What you will do: Lines below starting with the line with "remember (MIDIInvitationState p" and going on through the line with "(forall (q : CAppleMIDIParticipant)" must be output exactly; the rest of the records must be left out.
====
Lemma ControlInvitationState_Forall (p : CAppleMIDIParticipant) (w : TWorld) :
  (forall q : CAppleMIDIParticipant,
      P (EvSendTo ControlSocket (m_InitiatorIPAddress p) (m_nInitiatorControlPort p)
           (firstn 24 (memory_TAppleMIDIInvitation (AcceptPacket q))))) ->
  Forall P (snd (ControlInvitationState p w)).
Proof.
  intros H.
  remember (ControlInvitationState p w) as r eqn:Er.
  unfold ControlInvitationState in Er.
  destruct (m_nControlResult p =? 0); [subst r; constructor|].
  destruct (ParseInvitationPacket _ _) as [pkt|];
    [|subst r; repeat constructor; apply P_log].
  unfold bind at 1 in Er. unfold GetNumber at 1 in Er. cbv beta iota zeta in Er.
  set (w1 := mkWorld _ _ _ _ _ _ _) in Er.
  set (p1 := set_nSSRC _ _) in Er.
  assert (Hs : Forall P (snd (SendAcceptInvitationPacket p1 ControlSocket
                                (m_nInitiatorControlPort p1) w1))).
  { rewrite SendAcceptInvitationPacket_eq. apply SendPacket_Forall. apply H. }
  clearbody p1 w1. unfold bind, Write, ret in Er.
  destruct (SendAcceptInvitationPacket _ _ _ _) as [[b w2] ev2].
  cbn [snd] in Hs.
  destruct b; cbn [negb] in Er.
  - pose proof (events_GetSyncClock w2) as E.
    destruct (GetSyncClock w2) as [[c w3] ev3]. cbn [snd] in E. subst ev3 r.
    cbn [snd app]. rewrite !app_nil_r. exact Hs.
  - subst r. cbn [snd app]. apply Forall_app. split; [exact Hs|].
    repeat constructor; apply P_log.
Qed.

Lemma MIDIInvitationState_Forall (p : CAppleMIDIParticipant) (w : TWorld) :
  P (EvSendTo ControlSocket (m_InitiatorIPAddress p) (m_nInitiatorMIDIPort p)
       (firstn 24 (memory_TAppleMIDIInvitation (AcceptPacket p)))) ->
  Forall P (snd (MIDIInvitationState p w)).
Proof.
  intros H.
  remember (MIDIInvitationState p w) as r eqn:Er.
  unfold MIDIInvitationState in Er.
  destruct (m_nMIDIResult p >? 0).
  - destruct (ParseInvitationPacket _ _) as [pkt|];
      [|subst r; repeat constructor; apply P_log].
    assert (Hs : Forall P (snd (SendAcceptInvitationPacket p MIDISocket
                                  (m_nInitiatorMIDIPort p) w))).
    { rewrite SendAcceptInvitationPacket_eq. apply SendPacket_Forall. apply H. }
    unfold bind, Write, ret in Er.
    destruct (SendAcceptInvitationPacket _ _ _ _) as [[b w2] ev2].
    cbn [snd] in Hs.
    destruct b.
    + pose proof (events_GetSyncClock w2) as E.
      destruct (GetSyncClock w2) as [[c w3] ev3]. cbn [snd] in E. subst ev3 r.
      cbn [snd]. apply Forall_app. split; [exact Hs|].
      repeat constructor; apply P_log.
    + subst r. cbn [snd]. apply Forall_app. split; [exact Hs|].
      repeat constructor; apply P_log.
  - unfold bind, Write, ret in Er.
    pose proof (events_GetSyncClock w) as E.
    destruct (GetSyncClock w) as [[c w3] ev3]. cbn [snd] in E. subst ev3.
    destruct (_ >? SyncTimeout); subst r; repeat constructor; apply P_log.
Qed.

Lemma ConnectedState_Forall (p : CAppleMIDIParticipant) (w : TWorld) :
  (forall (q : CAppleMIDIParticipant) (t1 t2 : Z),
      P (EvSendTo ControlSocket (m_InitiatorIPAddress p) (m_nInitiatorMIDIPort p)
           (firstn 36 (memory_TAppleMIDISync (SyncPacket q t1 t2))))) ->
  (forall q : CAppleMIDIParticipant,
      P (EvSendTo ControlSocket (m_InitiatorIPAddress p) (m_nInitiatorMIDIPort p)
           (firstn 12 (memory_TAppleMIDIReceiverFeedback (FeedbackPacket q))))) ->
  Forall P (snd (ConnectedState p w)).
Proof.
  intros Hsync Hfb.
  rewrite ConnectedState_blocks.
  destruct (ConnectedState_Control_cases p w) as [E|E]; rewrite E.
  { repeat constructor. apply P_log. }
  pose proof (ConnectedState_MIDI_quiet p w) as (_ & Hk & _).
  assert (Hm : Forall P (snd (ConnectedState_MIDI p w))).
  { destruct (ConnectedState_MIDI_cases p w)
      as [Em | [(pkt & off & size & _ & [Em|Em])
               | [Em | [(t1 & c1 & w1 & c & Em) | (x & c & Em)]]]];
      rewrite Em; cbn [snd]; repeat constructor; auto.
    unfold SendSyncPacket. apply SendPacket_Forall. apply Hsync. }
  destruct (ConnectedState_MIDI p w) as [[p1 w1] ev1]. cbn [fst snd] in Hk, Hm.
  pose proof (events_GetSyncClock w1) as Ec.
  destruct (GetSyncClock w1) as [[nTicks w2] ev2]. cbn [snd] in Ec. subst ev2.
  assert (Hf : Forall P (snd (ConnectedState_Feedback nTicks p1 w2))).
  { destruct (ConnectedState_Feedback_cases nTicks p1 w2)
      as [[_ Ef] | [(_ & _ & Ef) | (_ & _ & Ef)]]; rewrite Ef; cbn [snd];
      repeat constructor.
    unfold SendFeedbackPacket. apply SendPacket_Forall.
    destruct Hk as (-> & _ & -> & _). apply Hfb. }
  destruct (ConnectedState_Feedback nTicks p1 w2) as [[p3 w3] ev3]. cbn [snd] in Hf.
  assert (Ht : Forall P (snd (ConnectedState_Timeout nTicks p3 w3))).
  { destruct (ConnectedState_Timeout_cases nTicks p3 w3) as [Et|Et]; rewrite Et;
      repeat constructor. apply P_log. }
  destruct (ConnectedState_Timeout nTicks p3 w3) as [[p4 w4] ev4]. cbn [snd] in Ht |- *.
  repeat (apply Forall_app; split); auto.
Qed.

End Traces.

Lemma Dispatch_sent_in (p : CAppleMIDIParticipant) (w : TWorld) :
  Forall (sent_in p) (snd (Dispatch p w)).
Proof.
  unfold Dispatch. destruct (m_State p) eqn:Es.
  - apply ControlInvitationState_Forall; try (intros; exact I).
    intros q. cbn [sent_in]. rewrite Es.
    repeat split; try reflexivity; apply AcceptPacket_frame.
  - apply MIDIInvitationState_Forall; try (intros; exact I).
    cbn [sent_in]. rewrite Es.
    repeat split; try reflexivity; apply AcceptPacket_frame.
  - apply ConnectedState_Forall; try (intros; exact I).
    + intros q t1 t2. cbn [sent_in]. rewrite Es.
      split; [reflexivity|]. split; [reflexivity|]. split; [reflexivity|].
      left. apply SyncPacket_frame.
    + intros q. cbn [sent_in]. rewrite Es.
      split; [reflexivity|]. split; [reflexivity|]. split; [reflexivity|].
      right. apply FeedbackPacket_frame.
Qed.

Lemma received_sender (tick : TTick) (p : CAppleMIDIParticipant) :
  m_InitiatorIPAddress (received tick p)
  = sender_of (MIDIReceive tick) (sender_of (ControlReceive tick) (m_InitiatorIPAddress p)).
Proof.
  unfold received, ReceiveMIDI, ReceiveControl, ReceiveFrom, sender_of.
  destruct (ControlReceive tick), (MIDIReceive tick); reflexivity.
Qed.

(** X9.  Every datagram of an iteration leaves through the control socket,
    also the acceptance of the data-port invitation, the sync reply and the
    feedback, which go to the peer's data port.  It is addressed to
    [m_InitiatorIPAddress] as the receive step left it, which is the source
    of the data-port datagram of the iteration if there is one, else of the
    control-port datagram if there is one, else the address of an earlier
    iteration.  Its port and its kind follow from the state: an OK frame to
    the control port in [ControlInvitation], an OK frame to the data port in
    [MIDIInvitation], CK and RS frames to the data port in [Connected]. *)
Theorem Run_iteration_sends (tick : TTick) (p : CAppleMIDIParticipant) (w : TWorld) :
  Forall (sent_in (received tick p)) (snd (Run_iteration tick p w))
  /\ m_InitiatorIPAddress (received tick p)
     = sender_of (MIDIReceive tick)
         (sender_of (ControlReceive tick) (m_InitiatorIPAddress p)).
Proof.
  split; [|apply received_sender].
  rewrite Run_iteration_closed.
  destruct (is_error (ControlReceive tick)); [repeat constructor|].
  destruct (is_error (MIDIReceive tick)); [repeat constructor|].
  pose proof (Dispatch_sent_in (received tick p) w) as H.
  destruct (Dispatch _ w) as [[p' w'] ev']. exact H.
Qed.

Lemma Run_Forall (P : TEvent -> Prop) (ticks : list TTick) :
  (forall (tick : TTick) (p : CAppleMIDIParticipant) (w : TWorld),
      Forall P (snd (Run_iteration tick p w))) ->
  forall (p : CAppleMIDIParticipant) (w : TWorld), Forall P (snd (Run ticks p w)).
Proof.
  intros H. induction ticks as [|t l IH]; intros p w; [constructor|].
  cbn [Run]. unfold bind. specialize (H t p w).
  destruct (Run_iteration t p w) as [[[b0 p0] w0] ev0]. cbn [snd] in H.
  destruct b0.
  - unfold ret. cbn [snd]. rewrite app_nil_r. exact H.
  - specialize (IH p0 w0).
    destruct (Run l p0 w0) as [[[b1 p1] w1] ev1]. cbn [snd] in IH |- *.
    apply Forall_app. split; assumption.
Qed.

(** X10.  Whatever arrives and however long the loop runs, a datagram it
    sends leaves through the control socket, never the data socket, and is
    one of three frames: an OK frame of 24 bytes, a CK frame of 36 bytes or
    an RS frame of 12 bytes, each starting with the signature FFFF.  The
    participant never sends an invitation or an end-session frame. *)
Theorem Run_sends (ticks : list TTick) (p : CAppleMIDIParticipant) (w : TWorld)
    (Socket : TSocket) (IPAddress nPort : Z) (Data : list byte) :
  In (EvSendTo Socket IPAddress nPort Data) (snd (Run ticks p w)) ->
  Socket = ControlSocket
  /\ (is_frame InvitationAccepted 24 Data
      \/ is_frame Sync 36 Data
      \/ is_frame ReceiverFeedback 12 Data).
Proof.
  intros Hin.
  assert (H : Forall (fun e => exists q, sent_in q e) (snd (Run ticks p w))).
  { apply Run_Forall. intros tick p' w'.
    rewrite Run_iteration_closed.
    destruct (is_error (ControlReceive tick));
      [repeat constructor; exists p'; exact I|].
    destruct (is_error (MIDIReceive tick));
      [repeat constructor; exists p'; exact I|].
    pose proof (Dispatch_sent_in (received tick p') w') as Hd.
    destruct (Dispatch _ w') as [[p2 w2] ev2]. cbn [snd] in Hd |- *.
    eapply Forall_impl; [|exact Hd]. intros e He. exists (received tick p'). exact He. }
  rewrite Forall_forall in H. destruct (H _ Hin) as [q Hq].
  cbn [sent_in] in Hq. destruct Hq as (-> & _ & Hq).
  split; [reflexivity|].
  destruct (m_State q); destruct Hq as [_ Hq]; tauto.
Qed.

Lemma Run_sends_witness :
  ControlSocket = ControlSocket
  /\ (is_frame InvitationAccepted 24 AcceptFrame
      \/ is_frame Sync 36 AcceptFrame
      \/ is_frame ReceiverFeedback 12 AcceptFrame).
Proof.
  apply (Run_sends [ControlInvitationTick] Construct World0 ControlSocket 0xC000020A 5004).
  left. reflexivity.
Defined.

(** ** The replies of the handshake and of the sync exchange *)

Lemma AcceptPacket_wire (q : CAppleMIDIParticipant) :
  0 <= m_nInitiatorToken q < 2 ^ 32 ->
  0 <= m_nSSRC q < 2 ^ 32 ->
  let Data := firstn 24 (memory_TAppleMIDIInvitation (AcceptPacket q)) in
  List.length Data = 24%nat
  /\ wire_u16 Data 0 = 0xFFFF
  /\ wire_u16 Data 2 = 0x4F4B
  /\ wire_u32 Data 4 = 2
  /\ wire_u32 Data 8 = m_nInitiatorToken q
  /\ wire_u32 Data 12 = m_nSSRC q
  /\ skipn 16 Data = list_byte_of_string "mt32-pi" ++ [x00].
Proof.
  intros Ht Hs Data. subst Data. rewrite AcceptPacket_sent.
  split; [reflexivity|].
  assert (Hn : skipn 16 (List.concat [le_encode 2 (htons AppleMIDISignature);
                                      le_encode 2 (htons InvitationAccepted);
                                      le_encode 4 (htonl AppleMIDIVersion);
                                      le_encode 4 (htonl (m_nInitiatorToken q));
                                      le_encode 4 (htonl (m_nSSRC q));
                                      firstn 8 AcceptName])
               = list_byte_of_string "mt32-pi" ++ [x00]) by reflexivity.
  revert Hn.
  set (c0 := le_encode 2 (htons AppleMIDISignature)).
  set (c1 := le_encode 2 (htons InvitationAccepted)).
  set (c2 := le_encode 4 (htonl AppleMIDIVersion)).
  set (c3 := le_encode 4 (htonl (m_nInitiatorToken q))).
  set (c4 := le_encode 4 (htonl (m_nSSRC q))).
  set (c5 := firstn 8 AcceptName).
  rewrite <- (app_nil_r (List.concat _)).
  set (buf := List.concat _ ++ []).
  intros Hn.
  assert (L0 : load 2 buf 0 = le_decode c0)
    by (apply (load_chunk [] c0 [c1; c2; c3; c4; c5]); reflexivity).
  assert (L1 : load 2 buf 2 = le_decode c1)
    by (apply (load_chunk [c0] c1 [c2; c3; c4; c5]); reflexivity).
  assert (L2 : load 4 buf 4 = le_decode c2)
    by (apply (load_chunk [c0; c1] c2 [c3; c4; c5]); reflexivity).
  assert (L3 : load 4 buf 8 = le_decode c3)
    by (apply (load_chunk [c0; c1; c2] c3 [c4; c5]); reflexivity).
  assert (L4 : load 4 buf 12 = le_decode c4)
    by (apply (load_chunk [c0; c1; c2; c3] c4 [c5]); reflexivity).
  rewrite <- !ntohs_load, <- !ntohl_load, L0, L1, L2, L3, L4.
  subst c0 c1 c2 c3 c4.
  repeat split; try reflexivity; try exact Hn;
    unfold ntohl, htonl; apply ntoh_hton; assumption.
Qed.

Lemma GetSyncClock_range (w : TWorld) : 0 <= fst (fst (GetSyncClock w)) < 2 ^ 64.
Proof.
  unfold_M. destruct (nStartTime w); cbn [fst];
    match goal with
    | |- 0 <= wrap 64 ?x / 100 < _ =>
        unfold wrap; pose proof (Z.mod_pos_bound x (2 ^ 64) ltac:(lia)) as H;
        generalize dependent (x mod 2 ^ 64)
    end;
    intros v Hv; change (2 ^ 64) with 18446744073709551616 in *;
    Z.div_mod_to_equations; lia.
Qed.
====
Solution below:
  remember (MIDIInvitationState p w) as r eqn:Er.
  unfold MIDIInvitationState in Er.
  destruct (m_nMIDIResult p >? 0).
  - destruct (ParseInvitationPacket _ _) as [pkt|];
      [|subst r; repeat constructor; apply P_log].
    assert (Hs : Forall P (snd (SendAcceptInvitationPacket p MIDISocket
                                  (m_nInitiatorMIDIPort p) w))).
    { rewrite SendAcceptInvitationPacket_eq. apply SendPacket_Forall. apply H. }
    unfold bind, Write, ret in Er.
    destruct (SendAcceptInvitationPacket _ _ _ _) as [[b w2] ev2].
    cbn [snd] in Hs.
    destruct b.
    + pose proof (events_GetSyncClock w2) as E.
      destruct (GetSyncClock w2) as [[c w3] ev3]. cbn [snd] in E. subst ev3 r.
      cbn [snd]. apply Forall_app. split; [exact Hs|].
      repeat constructor; apply P_log.
    + subst r. cbn [snd]. apply Forall_app. split; [exact Hs|].
      repeat constructor; apply P_log.
  - unfold bind, Write, ret in Er.
    pose proof (events_GetSyncClock w) as E.
    destruct (GetSyncClock w) as [[c w3] ev3]. cbn [snd] in E. subst ev3.
    destruct (_ >? SyncTimeout); subst r; repeat constructor; apply P_log.
Qed.

Lemma ConnectedState_Forall (p : CAppleMIDIParticipant) (w : TWorld) :
  (forall (q : CAppleMIDIParticipant) (t1 t2 : Z),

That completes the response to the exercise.